Look over the entries that follow and work out how many lines contain "Hcount". State the number only.

[Start of Attachment]

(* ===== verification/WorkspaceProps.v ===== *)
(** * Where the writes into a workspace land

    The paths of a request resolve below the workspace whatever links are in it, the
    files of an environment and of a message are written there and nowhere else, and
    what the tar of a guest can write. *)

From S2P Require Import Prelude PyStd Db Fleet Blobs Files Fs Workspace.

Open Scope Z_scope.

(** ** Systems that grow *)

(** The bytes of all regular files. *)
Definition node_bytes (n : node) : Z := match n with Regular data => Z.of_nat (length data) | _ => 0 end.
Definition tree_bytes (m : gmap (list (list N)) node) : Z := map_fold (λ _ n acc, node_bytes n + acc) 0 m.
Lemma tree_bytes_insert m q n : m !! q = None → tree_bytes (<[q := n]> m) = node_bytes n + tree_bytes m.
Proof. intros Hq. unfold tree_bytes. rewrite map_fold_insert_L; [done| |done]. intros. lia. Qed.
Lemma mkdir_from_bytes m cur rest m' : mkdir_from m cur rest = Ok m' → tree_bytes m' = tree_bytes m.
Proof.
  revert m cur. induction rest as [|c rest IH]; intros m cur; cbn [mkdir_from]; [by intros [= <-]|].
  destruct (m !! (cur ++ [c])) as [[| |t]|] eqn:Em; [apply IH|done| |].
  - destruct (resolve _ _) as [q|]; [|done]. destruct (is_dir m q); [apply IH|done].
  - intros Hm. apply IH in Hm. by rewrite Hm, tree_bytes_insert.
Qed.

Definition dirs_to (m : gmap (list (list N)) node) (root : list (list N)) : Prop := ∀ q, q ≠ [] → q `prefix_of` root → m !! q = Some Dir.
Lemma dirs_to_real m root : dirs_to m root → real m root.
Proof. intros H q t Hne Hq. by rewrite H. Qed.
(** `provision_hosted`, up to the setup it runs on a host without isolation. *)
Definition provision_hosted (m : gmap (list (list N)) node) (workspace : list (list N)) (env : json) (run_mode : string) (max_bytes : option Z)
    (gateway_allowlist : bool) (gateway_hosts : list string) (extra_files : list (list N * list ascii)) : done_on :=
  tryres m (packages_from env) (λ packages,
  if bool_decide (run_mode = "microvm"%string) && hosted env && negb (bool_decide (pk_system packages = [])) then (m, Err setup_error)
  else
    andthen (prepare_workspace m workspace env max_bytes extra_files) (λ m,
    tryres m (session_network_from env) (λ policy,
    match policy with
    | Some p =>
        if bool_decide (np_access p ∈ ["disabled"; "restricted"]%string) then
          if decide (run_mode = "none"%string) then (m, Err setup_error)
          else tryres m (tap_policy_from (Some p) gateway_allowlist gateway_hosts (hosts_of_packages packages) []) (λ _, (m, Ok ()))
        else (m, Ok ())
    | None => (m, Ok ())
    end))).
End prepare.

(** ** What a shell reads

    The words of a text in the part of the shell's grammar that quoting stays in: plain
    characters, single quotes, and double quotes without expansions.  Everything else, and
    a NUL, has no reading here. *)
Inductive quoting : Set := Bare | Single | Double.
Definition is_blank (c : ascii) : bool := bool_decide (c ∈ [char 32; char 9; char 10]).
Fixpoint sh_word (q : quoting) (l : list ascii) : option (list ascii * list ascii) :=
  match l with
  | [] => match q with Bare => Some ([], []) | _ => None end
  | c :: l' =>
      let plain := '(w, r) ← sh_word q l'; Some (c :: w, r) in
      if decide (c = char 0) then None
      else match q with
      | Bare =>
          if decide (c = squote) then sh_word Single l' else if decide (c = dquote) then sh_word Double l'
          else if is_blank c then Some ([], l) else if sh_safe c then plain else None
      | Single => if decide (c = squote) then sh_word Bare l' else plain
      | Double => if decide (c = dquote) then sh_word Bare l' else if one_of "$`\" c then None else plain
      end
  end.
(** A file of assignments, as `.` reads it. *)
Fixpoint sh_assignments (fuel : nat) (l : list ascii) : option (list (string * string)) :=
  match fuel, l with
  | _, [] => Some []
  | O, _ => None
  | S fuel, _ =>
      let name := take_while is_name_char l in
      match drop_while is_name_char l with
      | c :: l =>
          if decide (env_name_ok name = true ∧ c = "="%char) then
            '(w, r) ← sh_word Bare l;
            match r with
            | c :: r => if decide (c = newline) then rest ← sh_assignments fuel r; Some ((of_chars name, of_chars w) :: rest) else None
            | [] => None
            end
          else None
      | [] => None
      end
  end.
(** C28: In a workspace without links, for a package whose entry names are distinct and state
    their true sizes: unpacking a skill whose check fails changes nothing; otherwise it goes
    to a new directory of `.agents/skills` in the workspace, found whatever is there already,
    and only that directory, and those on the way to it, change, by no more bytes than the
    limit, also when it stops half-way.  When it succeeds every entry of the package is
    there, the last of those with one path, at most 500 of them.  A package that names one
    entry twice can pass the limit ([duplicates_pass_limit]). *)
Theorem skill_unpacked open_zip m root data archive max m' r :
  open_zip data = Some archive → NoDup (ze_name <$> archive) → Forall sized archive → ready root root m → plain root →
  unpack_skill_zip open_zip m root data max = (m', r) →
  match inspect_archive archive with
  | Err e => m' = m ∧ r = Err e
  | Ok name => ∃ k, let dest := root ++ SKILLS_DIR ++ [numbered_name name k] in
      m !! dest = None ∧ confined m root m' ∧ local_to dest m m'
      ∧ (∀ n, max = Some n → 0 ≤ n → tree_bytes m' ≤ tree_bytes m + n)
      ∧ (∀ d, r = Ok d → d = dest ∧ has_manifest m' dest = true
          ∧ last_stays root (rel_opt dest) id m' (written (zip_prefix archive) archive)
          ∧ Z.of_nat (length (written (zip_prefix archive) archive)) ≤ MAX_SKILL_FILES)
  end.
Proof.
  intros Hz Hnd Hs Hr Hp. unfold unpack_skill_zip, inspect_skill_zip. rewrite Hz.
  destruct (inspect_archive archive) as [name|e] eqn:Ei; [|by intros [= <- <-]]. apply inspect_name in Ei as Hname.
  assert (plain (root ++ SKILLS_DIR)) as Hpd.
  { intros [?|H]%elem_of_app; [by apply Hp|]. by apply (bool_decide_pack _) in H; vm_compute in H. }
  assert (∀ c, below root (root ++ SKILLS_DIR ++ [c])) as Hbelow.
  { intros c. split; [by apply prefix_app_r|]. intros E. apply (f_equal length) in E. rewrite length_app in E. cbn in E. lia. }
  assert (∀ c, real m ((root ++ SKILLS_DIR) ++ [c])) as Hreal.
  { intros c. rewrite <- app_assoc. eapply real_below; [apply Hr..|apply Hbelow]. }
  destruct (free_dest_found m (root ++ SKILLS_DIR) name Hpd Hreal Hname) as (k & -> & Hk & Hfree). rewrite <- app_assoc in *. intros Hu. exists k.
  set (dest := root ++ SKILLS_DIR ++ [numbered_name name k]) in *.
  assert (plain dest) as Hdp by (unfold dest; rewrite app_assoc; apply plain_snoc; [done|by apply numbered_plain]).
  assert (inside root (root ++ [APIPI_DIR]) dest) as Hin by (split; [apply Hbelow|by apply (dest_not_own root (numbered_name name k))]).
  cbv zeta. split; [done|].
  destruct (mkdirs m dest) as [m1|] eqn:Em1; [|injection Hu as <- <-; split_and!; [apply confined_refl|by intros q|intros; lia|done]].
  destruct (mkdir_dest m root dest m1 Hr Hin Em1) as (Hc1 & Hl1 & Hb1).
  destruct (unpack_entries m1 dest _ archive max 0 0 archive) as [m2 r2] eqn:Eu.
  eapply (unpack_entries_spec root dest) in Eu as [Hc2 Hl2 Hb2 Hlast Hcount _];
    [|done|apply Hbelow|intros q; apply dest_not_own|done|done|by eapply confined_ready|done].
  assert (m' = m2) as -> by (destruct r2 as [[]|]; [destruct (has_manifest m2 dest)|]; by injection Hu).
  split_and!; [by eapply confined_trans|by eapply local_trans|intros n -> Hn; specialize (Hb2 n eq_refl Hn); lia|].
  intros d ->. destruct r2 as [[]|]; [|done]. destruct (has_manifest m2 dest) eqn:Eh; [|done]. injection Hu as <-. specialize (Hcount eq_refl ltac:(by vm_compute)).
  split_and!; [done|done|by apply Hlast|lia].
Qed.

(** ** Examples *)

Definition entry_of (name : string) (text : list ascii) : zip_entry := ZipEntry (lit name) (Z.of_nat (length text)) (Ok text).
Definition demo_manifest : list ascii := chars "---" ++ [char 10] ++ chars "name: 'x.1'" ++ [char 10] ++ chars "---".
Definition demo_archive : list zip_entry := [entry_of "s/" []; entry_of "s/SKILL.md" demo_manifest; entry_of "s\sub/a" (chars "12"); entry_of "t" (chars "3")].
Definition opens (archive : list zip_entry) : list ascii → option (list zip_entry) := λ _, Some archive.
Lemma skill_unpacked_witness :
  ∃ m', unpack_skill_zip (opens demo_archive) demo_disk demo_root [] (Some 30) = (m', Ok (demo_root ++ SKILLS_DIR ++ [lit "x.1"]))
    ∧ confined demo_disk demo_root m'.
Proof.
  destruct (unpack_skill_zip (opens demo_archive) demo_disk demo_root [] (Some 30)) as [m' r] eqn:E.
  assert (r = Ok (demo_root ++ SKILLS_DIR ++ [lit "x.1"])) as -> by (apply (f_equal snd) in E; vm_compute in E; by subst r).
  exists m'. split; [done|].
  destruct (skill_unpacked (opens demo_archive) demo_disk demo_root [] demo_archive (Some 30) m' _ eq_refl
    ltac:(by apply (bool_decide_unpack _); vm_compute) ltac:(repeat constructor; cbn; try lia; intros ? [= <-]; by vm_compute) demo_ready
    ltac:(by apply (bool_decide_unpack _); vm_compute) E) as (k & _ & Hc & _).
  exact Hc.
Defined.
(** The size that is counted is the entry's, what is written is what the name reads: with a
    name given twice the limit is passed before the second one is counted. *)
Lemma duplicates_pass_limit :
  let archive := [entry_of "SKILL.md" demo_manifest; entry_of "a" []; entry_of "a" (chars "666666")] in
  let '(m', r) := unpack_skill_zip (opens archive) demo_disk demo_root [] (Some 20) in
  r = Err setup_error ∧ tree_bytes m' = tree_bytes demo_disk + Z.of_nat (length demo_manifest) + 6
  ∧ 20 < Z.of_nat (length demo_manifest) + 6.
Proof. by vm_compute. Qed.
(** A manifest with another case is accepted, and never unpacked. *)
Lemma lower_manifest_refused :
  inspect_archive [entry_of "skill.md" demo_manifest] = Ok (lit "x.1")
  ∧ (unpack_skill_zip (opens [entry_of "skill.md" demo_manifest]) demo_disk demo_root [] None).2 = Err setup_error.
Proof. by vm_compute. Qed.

[End of Attachment]

(Written reply) 2